=== Task prompt ===
Reproduce exactly the lines of the material beneath, from the line that contains "Proof. intros s. unfold on_job, zoom, lifted." to the line that contains "Proof. revert filled", both included, and no other lines.

--- START ---

(* ===== verification/DownloadFrames.v ===== *)
(** * What the download does to the card, whatever the platform answers

    A relation between file systems that the file operations of the download
    respect holds from the beginning to the end of its parts ([lifted]): used
    with [Posix.under] (nothing outside a directory changes) and with
    [CardShape.shape] (the tree gets no deeper). *)

From stdpp Require Import gmap strings.
From S2P Require Import Prelude Idf Logic CLib Protocol CFloat Led Posix FileHelpers CardShape.
From S2P Require Import SdCard Resources HttpPool Writer Download.
#[local] Open Scope Z_scope.

Definition lifted (R : sd_g -> sd_g -> Prop) (g g' : dl_g) : Prop := R (sd g) (sd g').

(** A relation between file systems, the card's driver aside. *)
Definition on_files (R0 : posix -> posix -> Prop) (g g' : sd_g) : Prop := R0 (fs g) (fs g').

#[export] Instance on_files_PreOrder R0 `{!PreOrder R0} : PreOrder (on_files R0).
Proof. split; unfold on_files; [intros ?; reflexivity|intros ???; apply transitivity]. Qed.

#[export] Instance lifted_PreOrder R `{!PreOrder R} : PreOrder (lifted R).
Proof. split; unfold lifted; [intros ?; reflexivity|intros ???; apply transitivity]. Qed.

Section Lift.
Context `{Env, MathLib, CJson}.
(** What holds of the driver's state and the files when [R0] holds of the files. *)
Context (R : sd_g -> sd_g -> Prop) `{!PreOrder R} (R0 : posix -> posix -> Prop) `{!PreOrder R0}
  (HR0 : forall g p, R0 (fs g) p -> R g (lset fs_lens p g)).

Lemma lift_fs {A} (m : M posix A) : moves R0 m -> moves (lifted R) (on_fs m).
Proof.
  intros Hm. apply (moves_zoom (lifted R) dfs_lens R0); [done|]. intros g b Hb. by apply HR0.
Qed.

Lemma lift_led {A} (m : M led_g A) : moves (lifted R) (on_led m).
Proof. intros s. unfold on_led, zoom, lifted. by destruct (m _). Qed.

Lemma lift_http {A} (m : M pool A) : moves (lifted R) (on_http m).
Proof. intros s. unfold on_http, zoom, lifted. by destruct (m _). Qed.

Lemma lift_bufs {A} (m : M pp_bufs A) : moves (lifted R) (on_bufs m).
Proof. intros s. unfold on_bufs, zoom, lifted. by destruct (m _). Qed.

Lemma lift_job {A} (m : M sd_write_job A) : moves (lifted R) (on_job m).
Proof. intros s. unfold on_job, zoom, lifted. by destruct (m _). Qed.

Lemma lift_sd {A} (m : M sd_g A) : moves R m -> moves (lifted R) (on_sd m).
Proof. intros Hm. by apply (moves_zoom (lifted R) sd_lens R). Qed.

Lemma lift_expected n : moves (lifted R) (set_expected n).
Proof. intros s. unfold lifted. reflexivity. Qed.

Lemma lift_downloaded n : moves (lifted R) (set_downloaded n).
Proof. intros s. unfold lifted. reflexivity. Qed.

Lemma lift_nonnull {A} (o : option A) : moves (lifted R) (nonnull o).
Proof. destruct o; unfold nonnull; moves_auto. Qed.
#[local] Hint Resolve lift_fs lift_led lift_http lift_bufs lift_job lift_expected lift_downloaded
  lift_nonnull : moves.

Lemma lift_progress : moves (lifted R) update_led_progress.
Proof. unfold update_led_progress. moves_auto. Qed.
#[local] Hint Resolve lift_progress : moves.

Lemma lift_connect url attempts client clen :
  moves (lifted R) (http_connect url attempts client clen).
Proof. revert client clen. induction attempts; intros; cbn [http_connect]; moves_auto. Qed.

Lemma lift_fill fuel c cap filled total : moves (lifted R) (fill_buffer fuel c cap filled total).
Proof. revert filled total. induction fuel; intros; cbn [fill_buffer]; cbv zeta; moves_auto. Qed.
#[local] Hint Resolve lift_connect lift_fill : moves.

(** Writing to open streams. *)
Context (Hwrite : forall fd bs, moves R0 (fwrite fd bs))
  (Hflush : forall fd, moves R0 (fflush fd)) (Hclose : forall fd, moves R0 (fclose fd)).

Lemma lift_write_job fd data : moves R0 (write_job fd data).
Proof.
  unfold write_job. generalize (length data) as n. intros n. revert data.
  induction n; intros [|]; cbn [write_chunks]; unfold write_chunk; moves_auto.
Qed.
#[local] Hint Resolve lift_write_job : moves.

Lemma lift_kick data : moves (lifted R) (kick_writer data).
Proof. unfold kick_writer, run_writer. moves_auto. Qed.

Lemma lift_await : moves (lifted R) await_writer.
Proof. unfold await_writer. moves_auto. Qed.
#[local] Hint Resolve lift_kick lift_await : moves.

Lemma lift_pp_loop fuel c pending total : moves (lifted R) (pp_loop fuel c pending total).
Proof.
  revert pending total. induction fuel; intros; cbn [pp_loop]; cbv zeta; unfold pp_round; moves_auto.
Qed.
#[local] Hint Resolve lift_pp_loop : moves.

(** The three operations on names: creating and removing the partial file, and
    giving it its name. *)
Section OneFile.
Context (out_path : string)
  (Hopen : moves R0 (fopen_w (out_path ++ ".part")))
  (Hunlink : moves R0 (unlink (out_path ++ ".part")))
  (Hrename : moves R0 (rename (out_path ++ ".part") out_path)).

Lemma lift_file fuel url : moves (lifted R) (download_file_standalone fuel url out_path).
Proof.
  unfold download_file_standalone. cbv zeta. unfold finish_file. cbv zeta. moves_auto.
Qed.
#[local] Hint Resolve lift_file : moves.

Lemma lift_set_freq f : moves (lifted R) (on_sd (set_sd_freq f)).
Proof.
  apply lift_sd. unfold set_sd_freq. moves_auto.
Qed.

(** Stepping down the clock is recorded in the driver's state. *)
Context (Hfreq : forall f, moves R (set_s_sd_freq_khz f)).

Lemma lift_retry steps fuel url r : moves (lifted R) (retry_file steps fuel url out_path r).
Proof.
  revert r. induction steps; intros; cbn [retry_file]; cbv zeta; moves_auto;
    try apply lift_set_freq; by apply lift_sd.
Qed.
End OneFile.

Lemma lift_files fuel tmp l :
  (forall name, moves R0 (fopen_w (join tmp name ++ ".part"))) ->
  (forall name, moves R0 (unlink (join tmp name ++ ".part"))) ->
  (forall name, moves R0 (rename (join tmp name ++ ".part") (join tmp name))) ->
  (forall f, moves R (set_s_sd_freq_khz f)) ->
  moves (lifted R) (download_files fuel tmp l).
Proof.
  intros Ho Hu Hr Hf. induction l as [|[name url] l IH]; cbn [download_files]; cbv zeta; moves_auto.
  - by apply lift_file.
  - by apply lift_retry.
Qed.

Lemma lift_collect l : moves (lifted R) (collect_files l).
Proof. induction l; cbn [collect_files]; moves_auto. Qed.

Lemma lift_fetch url folder : moves (lifted R) (fetch_list url folder).
Proof. pose proof lift_collect. unfold fetch_list. cbv zeta. moves_auto. Qed.
End Lift.

(** ** Instances *)

Lemma split_from_ne acc s : acc <> EmptyString -> split_from acc s <> [].
Proof.
  revert acc. induction s as [|a s IH]; intros acc Ha; simpl.
  - by destruct (String.eqb_spec acc "").
  - destruct (Ascii.eqb a "/"); [|apply IH; by destruct acc].
    destruct (String.eqb_spec acc ""); [done|]. done.
Qed.

(** A longer name has no fewer components. *)
Lemma split_longer acc s t :
  (length (split_from acc s) <= length (split_from acc (s ++ t)))%nat.
Proof.
  revert acc. induction s as [|a s IH]; intros acc; simpl.
  - destruct (String.eqb_spec acc ""); simpl; [lia|].
    pose proof (split_from_ne acc t).
    change ("" ++ t)%string with t. destruct (split_from acc t); [by tauto|simpl; lia].
  - destruct (Ascii.eqb a "/"); [|apply IH]. rewrite !length_app. specialize (IH EmptyString). lia.
Qed.

Lemma split_part tmp name :
  split_path (join tmp name ++ ".part") = split_path tmp ++ split_path (name ++ ".part").
Proof. rewrite <- split_join. f_equal. unfold join. by rewrite !app_assoc_string. Qed.

Section Instances.
Context `{Env, MathLib, CJson}.

(** The download of a file leaves the driver's clock alone. *)
Definition same_freq (g g' : sd_g) : Prop := s_sd_freq_khz g' = s_sd_freq_khz g.

#[export] Instance same_freq_PreOrder : PreOrder same_freq.
Proof. split; unfold same_freq; [done|intros ???; congruence]. Qed.

Lemma freq_file fuel url out : moves (lifted same_freq) (download_file_standalone fuel url out).
Proof.
  assert (PreOrder (fun _ _ : posix => True)) by done.
  by apply (lift_file same_freq (fun _ _ => True)).
Qed.

Lemma shape_fs g p : shape (fs g) p -> on_files shape g (lset fs_lens p g).
Proof. done. Qed.

Lemma shape_file_download fuel url out :
  moves (lifted (on_files shape)) (download_file_standalone fuel url out).
Proof.
  apply (lift_file _ shape shape_fs); auto with moves.
  - apply moves_shrinks_shape, shrinks_unlink.
  - apply shape_rename_op, split_longer.
Qed.

Lemma shape_retry steps fuel url out r :
  moves (lifted (on_files shape)) (retry_file steps fuel url out r).
Proof.
  apply (lift_retry _ shape shape_fs); auto with moves.
  - apply moves_shrinks_shape, shrinks_unlink.
  - apply shape_rename_op, split_longer.
  - intros f s. unfold on_files. reflexivity.
Qed.

Lemma shape_files fuel tmp l : moves (lifted (on_files shape)) (download_files fuel tmp l).
Proof.
  apply (lift_files _ shape shape_fs); auto with moves.
  - intros name. apply moves_shrinks_shape, shrinks_unlink.
  - intros name. apply shape_rename_op, split_longer.
  - intros f s. unfold on_files. reflexivity.
Qed.

(** The files of a folder are downloaded into the temporary directory. *)
Lemma under_files fuel tmp l :
  moves (lifted (on_files (under (split_path tmp)))) (download_files fuel tmp l).
Proof.
  apply (lift_files _ (under (split_path tmp)) (fun _ _ h => h)); auto with moves.
  - intros name. eapply under_fopen_w, split_part.
  - intros name. eapply under_unlink, split_part.
  - intros name. eapply under_rename; [apply split_part|apply split_join].
  - intros f s. unfold on_files. reflexivity.
Qed.

(** Nothing on the card changes while the list is fetched. *)
Definition same_sd (g g' : sd_g) : Prop := g' = g.

#[export] Instance same_sd_PreOrder : PreOrder same_sd.
Proof. split; unfold same_sd; [done|intros ???; congruence]. Qed.

Lemma card_fetch url folder : moves (lifted same_sd) (fetch_list url folder).
Proof. by apply (lift_fetch same_sd). Qed.
End Instances.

--- END ---

=== Response for this exercise ===
Proof. intros s. unfold on_job, zoom, lifted. by destruct (m _). Qed.

Lemma lift_sd {A} (m : M sd_g A) : moves R m -> moves (lifted R) (on_sd m).
Proof. intros Hm. by apply (moves_zoom (lifted R) sd_lens R). Qed.

Lemma lift_expected n : moves (lifted R) (set_expected n).
Proof. intros s. unfold lifted. reflexivity. Qed.

Lemma lift_downloaded n : moves (lifted R) (set_downloaded n).
Proof. intros s. unfold lifted. reflexivity. Qed.

Lemma lift_nonnull {A} (o : option A) : moves (lifted R) (nonnull o).
Proof. destruct o; unfold nonnull; moves_auto. Qed.
#[local] Hint Resolve lift_fs lift_led lift_http lift_bufs lift_job lift_expected lift_downloaded
  lift_nonnull : moves.

Lemma lift_progress : moves (lifted R) update_led_progress.
Proof. unfold update_led_progress. moves_auto. Qed.
#[local] Hint Resolve lift_progress : moves.

Lemma lift_connect url attempts client clen :
  moves (lifted R) (http_connect url attempts client clen).
Proof. revert client clen. induction attempts; intros; cbn [http_connect]; moves_auto. Qed.

Lemma lift_fill fuel c cap filled total : moves (lifted R) (fill_buffer fuel c cap filled total).
Proof. revert filled total. induction fuel; intros; cbn [fill_buffer]; cbv zeta; moves_auto. Qed.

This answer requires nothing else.